TASK OBJECTIVE: Your answer must be the lines of the entries below, exactly as written, from the first line through the line containing "rewrite ?dom_insert_L, dom_singleton_L;".

RECORDS FOR THIS EXERCISE:
----------------

Lemma filled_dom (application experience_level skill_match response : list N)
    (i : nat) (state : gmap string (list N)) :
  filled application experience_level skill_match response !! i = Some state →
  dom state = list_to_set (take (S i) field_order).
Proof.
  destruct i as [|[|[|[|i]]]]; simpl; intros Hstate;
    [| | | |by rewrite lookup_nil in Hstate]; injection Hstate as <-;
    rewrite ?dom_insert_L, dom_singleton_L; set_solver.
Qed.

Lemma chain_subseteq (values : list (gmap string (list N))) :
  (∀ i before after,
     values !! i = Some before → values !! S i = Some after → before ⊆ after) →
  ∀ i j before after,
    i ≤ j → values !! i = Some before → values !! j = Some after →
    before ⊆ after.
Proof.
  intros Hstep i j before after Hle. revert after.
  induction Hle as [|j Hle IH]; intros after Hi Hj.
  - by simplify_eq.
  - destruct (lookup_lt_is_Some_2 values j) as [middle Hmiddle].
    { apply lookup_lt_Some in Hj. lia. }
    transitivity middle; [by apply IH|by eapply Hstep].
Qed.

Lemma stream_app_filled (application : list N) (w : World) :
  ∃ experience_level skill_match response,
    (stream app {[ "application" := application ]} w).2.1
      `prefix_of` filled application experience_level skill_match response ∧
    ((stream app {[ "application" := application ]} w).2.2 = None →
     (stream app {[ "application" := application ]} w).2.1
       = filled application experience_level skill_match response).
Proof.
  rewrite stream_app. unfold filled. cbv zeta.
  destruct (llm _ w) as [w1 [m1|reason]]; simpl.
  - destruct (llm _ w1) as [w2 [m2|reason]]; simpl;
      rewrite <- ?insert_union_singleton_l.
    + eexists _, _, _. split; [reflexivity|done].
    + eexists _, [], []. split; [by eexists [_; _]|done].
  - exists [], [], []. split; [by eexists [_; _; _]|done].
Qed.

(** C6. Through every run, failed or not, the state starts as the
    application alone and each stage adds exactly the next field of the
    order application, experience_level, skill_match, response, with a
    value of its own and every other field as it was; so a field, once
    set, keeps its value in all later states. A run that does not raise
    goes through all four. *)
Theorem fields_filled_in_order (application : list N) (w : World) :
  let run := stream app {[ "application" := application ]} w in
  run.2.1 !! 0 = Some {[ "application" := application ]} ∧
  (∀ i state, run.2.1 !! i = Some state →
     dom state = list_to_set (take (S i) field_order)) ∧
  (∀ i before after,
     run.2.1 !! i = Some before → run.2.1 !! S i = Some after →
     ∃ field value, field_order !! S i = Some field ∧
                    before !! field = None ∧ after = <[field := value]> before) ∧
  (∀ i j before after,
     i ≤ j → run.2.1 !! i = Some before → run.2.1 !! j = Some after →
     before ⊆ after) ∧
  (run.2.2 = None → length run.2.1 = 4).
Proof.
  intros run. subst run.
  destruct (stream_app_filled application w)
    as (experience_level & skill_match & response & Hprefix & Hfull).
  assert (Hstep : ∀ i before after,
    (stream app {[ "application" := application ]} w).2.1 !! i = Some before →
    (stream app {[ "application" := application ]} w).2.1 !! S i = Some after →
    ∃ field value, field_order !! S i = Some field ∧
                   before !! field = None ∧ after = <[field := value]> before).
  { intros i before after Hi HSi.
    eapply filled_step; by eapply prefix_lookup_Some. }
  split_and!.
  - rewrite stream_app. cbv zeta.
    destruct (llm _ w) as [w1 [m1|reason]]; [|done].
    by destruct (llm _ w1) as [w2 [m2|reason]].
  - intros i state Hi. eapply filled_dom. by eapply prefix_lookup_Some.
  - exact Hstep.
  - apply chain_subseteq. intros i before after Hi HSi.
    destruct (Hstep i before after Hi HSi) as (field & value & _ & Hnone & ->).
    by apply insert_subseteq.
  - intros Hok. by rewrite (Hfull Hok).
Qed.

(** ** The screening history *)

Lemma py_list_insert_front {A : Type} (x : A) (l : list A) :
  py_list_insert 0 x l = x :: l.
Proof.
  unfold py_list_insert. simpl.
  by rewrite Z.min_l by lia.
Qed.

Lemma session_app (events events' : list event)
    (history : list (gmap string (list N))) (w : World) :
  session (events ++ events') history w =
    session events' (session events history w).2 (session events history w).1.
Proof.
  revert history w. induction events as [|e events IH]; intros history w; simpl.
  - done.
  - destruct (handle e history w) as [w' history']. apply IH.
Qed.

Lemma session_completed (events : list event)
    (history : list (gmap string (list N))) (w : World) :
  ClearHistory ∉ events →
  (session events history w).2 = reverse (completed events w) ++ history.
Proof.
  revert history w.
  induction events as [|[timestamp application_text|] events IH];
    intros history w Hclear; simpl.
  - done.
  - apply not_elem_of_cons in Hclear as [_ Hclear]. unfold on_screen.
    destruct (strip application_text) as [|c rest]; [by apply IH|].
    destruct (run_candidate_screening application_text w) as [w' [results|e]];
      [|by apply IH].
    rewrite py_list_insert_front, IH by done.
    by rewrite reverse_cons, <- app_assoc.
  - by apply not_elem_of_cons in Hclear as [? _].
Qed.

(** C9. Over any sequence of screenings, the history lists the completed
    ones newest first, in front of what it held before, so the latest
    completed screening heads the entries shown; pressing "Clear
    History" after any sequence of events leaves zero entries. *)
Theorem history_most_recent_first (events : list event)
    (history : list (gmap string (list N))) (w : World) :
  ClearHistory ∉ events →
  (session events history w).2 = reverse (completed events w) ++ history ∧
  (∀ latest, last (completed events w) = Some latest →
     head (shown_history (session events history w).2) = Some latest) ∧
  (∀ events', (session (events' ++ [ClearHistory]) history w).2 = [] ∧
              length (session (events' ++ [ClearHistory]) history w).2 = 0).
Proof.
  intros Hclear. split_and!.
  - by apply session_completed.
  - intros latest Hlast. rewrite session_completed by done.
    apply last_Some in Hlast as [older ->].
    by rewrite reverse_snoc.
  - intros events'. by rewrite session_app.
Qed.

End Run.

(** ** The properties at the stubs *)

Example strip_padded_label :
  strip (lit "  Senior-level " ++ newline) = lit "Senior-level".
Proof. reflexivity. Qed.

Example route_match_senior :
  route_application
    {[ "skill_match" := lit "Match"; "experience_level" := lit "Senior-level" ]}
  = Ok "schedule_hr_interview".
Proof. reflexivity. Qed.

Example route_unsure_mid_level :
  route_application
    {[ "skill_match" := lit "match"; "experience_level" := lit "Mid-level" ]}
  = Ok "reject_application".
Proof. reflexivity. Qed.

Example route_missing_skill_match :
  route_application {[ "experience_level" := lit "Senior-level" ]}
  = Raise (KeyError "skill_match").
Proof. reflexivity. Qed.

Example py_list_insert_clamped :
  py_list_insert (-1) 9 [1; 2; 3] = [1; 2; 9; 3] ∧
  py_list_insert 7 9 [1; 2; 3] = [1; 2; 3; 9] ∧
  py_list_insert (-7) 9 [1; 2; 3] = [9; 1; 2; 3].
Proof. done. Qed.

Example keyword_stub_run :
  @run_candidate_screening keyword_stub (lit "Architect, 12 years of Java") 0%nat
  = (2%nat, Ok {[ "experience_level" := lit "Senior-level";
                  "skill_match" := lit "No Match";
                  "response" := shortlist_message ]}).
Proof. vm_compute. reflexivity. Qed.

----------------

TASK SOLUTION:
Lemma filled_dom (application experience_level skill_match response : list N)
    (i : nat) (state : gmap string (list N)) :
  filled application experience_level skill_match response !! i = Some state →
  dom state = list_to_set (take (S i) field_order).
Proof.
  destruct i as [|[|[|[|i]]]]; simpl; intros Hstate;
    [| | | |by rewrite lookup_nil in Hstate]; injection Hstate as <-;
    rewrite ?dom_insert_L, dom_singleton_L; set_solver.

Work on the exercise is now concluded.